Proof: any permutation of V such that the image of
restriction of the domain
i) to A1 \cap B1 is equal to A2 \cap B2
ii) to A1 \ (A1 \cap B1) is equal to A2\ (A2 \cap B2)
ii) to B1 \ (A1 \cap B1) is equal to B2\ (A2 \cap B2)
Now the proof of 1)
Let G be a labeled Graph with vertex set {1...n}.
Let S_v denote the labeled star in n vertices in which v is the
center, i.e the edge set of S_v is {(v,i): 1<= i <= n and i!=v}.
So the switching of vertex v in G can be viewed as the operation:
G xor S_v
where "xor" denotes the disjoint union of graphs. Or a bitwise
xor in
the adjascence matrix of the graphs.
If we switch 2 vertices u and v we have
G xor S_u xor S_v
So switching is comutative and associative. We can then
represent the graph in which a set A={u,v,w ...} by G_A
Before proceeding, denote the complement of a set of
vertices A as not A.
7) Theorem: G_A =G_notA
sketch: each pair (u,v) appears in exactly two star graphs:
S_u and S_v. The switching of a set A of vertices, counts the
parity of appearences of an edge in the stars S_k for k in A.
If both stars in wich the edge appears are in A, its parity will
be 0 and so it will be in the complement of A because no
star with this edge will be there. If The edge appears only
once in A, then it will appear exactly once in not A as well.

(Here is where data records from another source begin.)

(** * URI matching and request-message construction of the gRPC gateway

    A shallow embedding of [server/v2/api/grpcgateway/uri.go]: the template
    compiler [patternToRegex], the matcher [matchURI] and the two message
    builders [createMessageFromJSON] and [createMessage], together with the
    part of Go's [strings], [regexp], [io] and [reflect] packages they call.

    Go strings are byte sequences and are modelled as [string] (a list of
    8-bit [ascii]).  The [regexp] package refuses a pattern that is not
    valid UTF-8 and matches rune by rune; the matcher below reads bytes.
    The classes of this file only test bytes below 128 ([/], [}], newline,
    word bytes), and a byte below 128 is never part of a longer rune, so
    the two readings find the same match where a repeated class is
    followed by such a byte or by the end of the text.  The results that
    say which paths a template matches are stated for templates whose
    literal text is ASCII. *)

From Stdlib Require Import Ascii String NArith ZArith Lia.
From stdpp Require Import gmap strings list fin_maps.


(** ** Outcome of a call: a normal return or a run-time panic *)

Inductive outcome (A : Type) : Type :=
| Returns (a : A)
| Panics.
Arguments Returns {A} a.
Arguments Panics {A}.

#[global] Instance outcome_ret : MRet outcome := fun A a => Returns a.
#[global] Instance outcome_bind : MBind outcome := fun A B f m =>
  match m with
  | Returns a => f a
  | Panics => Panics
  end.

(** [xs[i]] on a possibly nil slice: out of range is a panic. *)
Definition index {A} (xs : option (list A)) (i : nat) : outcome A :=
  match xs with
  | Some l => match l !! i with Some x => Returns x | None => Panics end
  | None => Panics
  end.

(** ** package strings *)

Fixpoint ContainsByte (s : string) (c : ascii) : bool :=
  match s with
  | EmptyString => false
  | String d s' => Ascii.eqb d c || ContainsByte s' c
  end.

(** [strings.TrimRight(s, cutset)]: [s] without every trailing byte that
    occurs in [cutset]. *)
Fixpoint TrimRight (s cutset : string) : string :=
  match s with
  | EmptyString => EmptyString
  | String c s' =>
      match TrimRight s' cutset with
      | EmptyString => if ContainsByte cutset c then EmptyString else String c EmptyString
      | t => String c t
      end
  end.

(** ** package unicode/utf8 *)

Module utf8.

Definition RuneError : N := 65533. (* U+FFFD, the replacement character *)

Definition byte (c : ascii) : N := N_of_ascii c.

(** The table [first] together with [acceptRanges]: for the first byte
    of a sequence of more than one byte, the length of the sequence and
    the range of its second byte; [None] for a byte that begins no such
    sequence. *)
Definition first (s0 : N) : option (nat * N * N) :=
  if (s0 <? 194)%N then None                              (* 0x80-0xC1 *)
  else if (s0 <? 224)%N then Some (2, 128%N, 191%N)         (* 0xC2-0xDF *)
  else if (s0 =? 224)%N then Some (3, 160%N, 191%N)         (* 0xE0 *)
  else if (s0 =? 237)%N then Some (3, 128%N, 159%N)         (* 0xED *)
  else if (s0 <? 240)%N then Some (3, 128%N, 191%N)         (* 0xE1-0xEF *)
  else if (s0 =? 240)%N then Some (4, 144%N, 191%N)         (* 0xF0 *)
  else if (s0 <? 244)%N then Some (4, 128%N, 191%N)         (* 0xF1-0xF3 *)
  else if (s0 =? 244)%N then Some (4, 128%N, 143%N)         (* 0xF4 *)
  else None.                                              (* 0xF5-0xFF *)

Definition within (lo hi : N) (c : ascii) : bool :=
  (lo <=? byte c)%N && (byte c <=? hi)%N.

(** [utf8.DecodeRuneInString]: the first rune of [s] and its width in
    bytes.  An encoding that is not valid, or is cut short, gives
    [(RuneError, 1)], and the empty string [(RuneError, 0)]. *)
Definition DecodeRuneInString (s : string) : N * nat :=
  match s with
  | EmptyString => (RuneError, 0)
  | String c0 rest =>
      let s0 := byte c0 in
      if (s0 <? 128)%N then (s0, 1)
      else
        match first s0 with
        | None => (RuneError, 1)
        | Some (sz, lo, hi) =>
            match rest with
            | String c1 rest1 =>
                if negb (within lo hi c1) then (RuneError, 1)
                else if sz <=? 2
                then (N.lor (N.shiftl (N.land s0 31) 6) (N.land (byte c1) 63), 2)
                else
                  match rest1 with
                  | String c2 rest2 =>
                      if negb (within 128 191 c2) then (RuneError, 1)
                      else if sz <=? 3
                      then (N.lor (N.shiftl (N.land s0 15) 12)
                              (N.lor (N.shiftl (N.land (byte c1) 63) 6)
                                 (N.land (byte c2) 63)), 3)
                      else
                        match rest2 with
                        | String c3 _ =>
                            if negb (within 128 191 c3) then (RuneError, 1)
                            else (N.lor (N.shiftl (N.land s0 7) 18)
                                    (N.lor (N.shiftl (N.land (byte c1) 63) 12)
                                       (N.lor (N.shiftl (N.land (byte c2) 63) 6)
                                          (N.land (byte c3) 63))), 4)
                        | EmptyString => (RuneError, 1)
                        end
                  | EmptyString => (RuneError, 1)
                  end
            | EmptyString => (RuneError, 1)
            end
        end
  end.

End utf8.

(** ** package regexp: syntax *)

Module regexp.

(** The single-byte tests that occur in the patterns of this file. *)
Inductive class : Type :=
| Literal (c : ascii)      (* the byte [c], written [c] or [\c] *)
| AnyCharNotNL             (* [.] *)
| NotChar (c : ascii)      (* [[^c]] *)
| WordChar.                (* [\w] *)

(** The parsed expression, named after the operators of [regexp/syntax].
    Repetition is applied to single-byte tests only. *)
Inductive Regexp : Type :=
| EmptyMatch
| Char (c : class)
| Repeat (c : class) (min : nat) (greedy : bool)   (* [c+], [c+?], [c*], [c*?] *)
| Concat (r1 r2 : Regexp)
| Capture (i : nat) (r : Regexp)
| BeginText                                        (* [^] *)
| EndText.                                         (* [$] *)

Definition between (lo hi c : ascii) : bool :=
  (N_of_ascii lo <=? N_of_ascii c)%N && (N_of_ascii c <=? N_of_ascii hi)%N.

To finish, it doesn't matter if the edge appears or not in G
because it will afect in the same way both parities of
A and not A.
Now by definition of your graph, you join G_A to G_B if they
differ by a switching, it means, one element. But joinig
G_A to G_AU{v} is equal to join G_A to G_notA\{v} by
7). So we need only to consider the subsetsof V with at most
floor(|V|/2) elements. This completes the proof.
.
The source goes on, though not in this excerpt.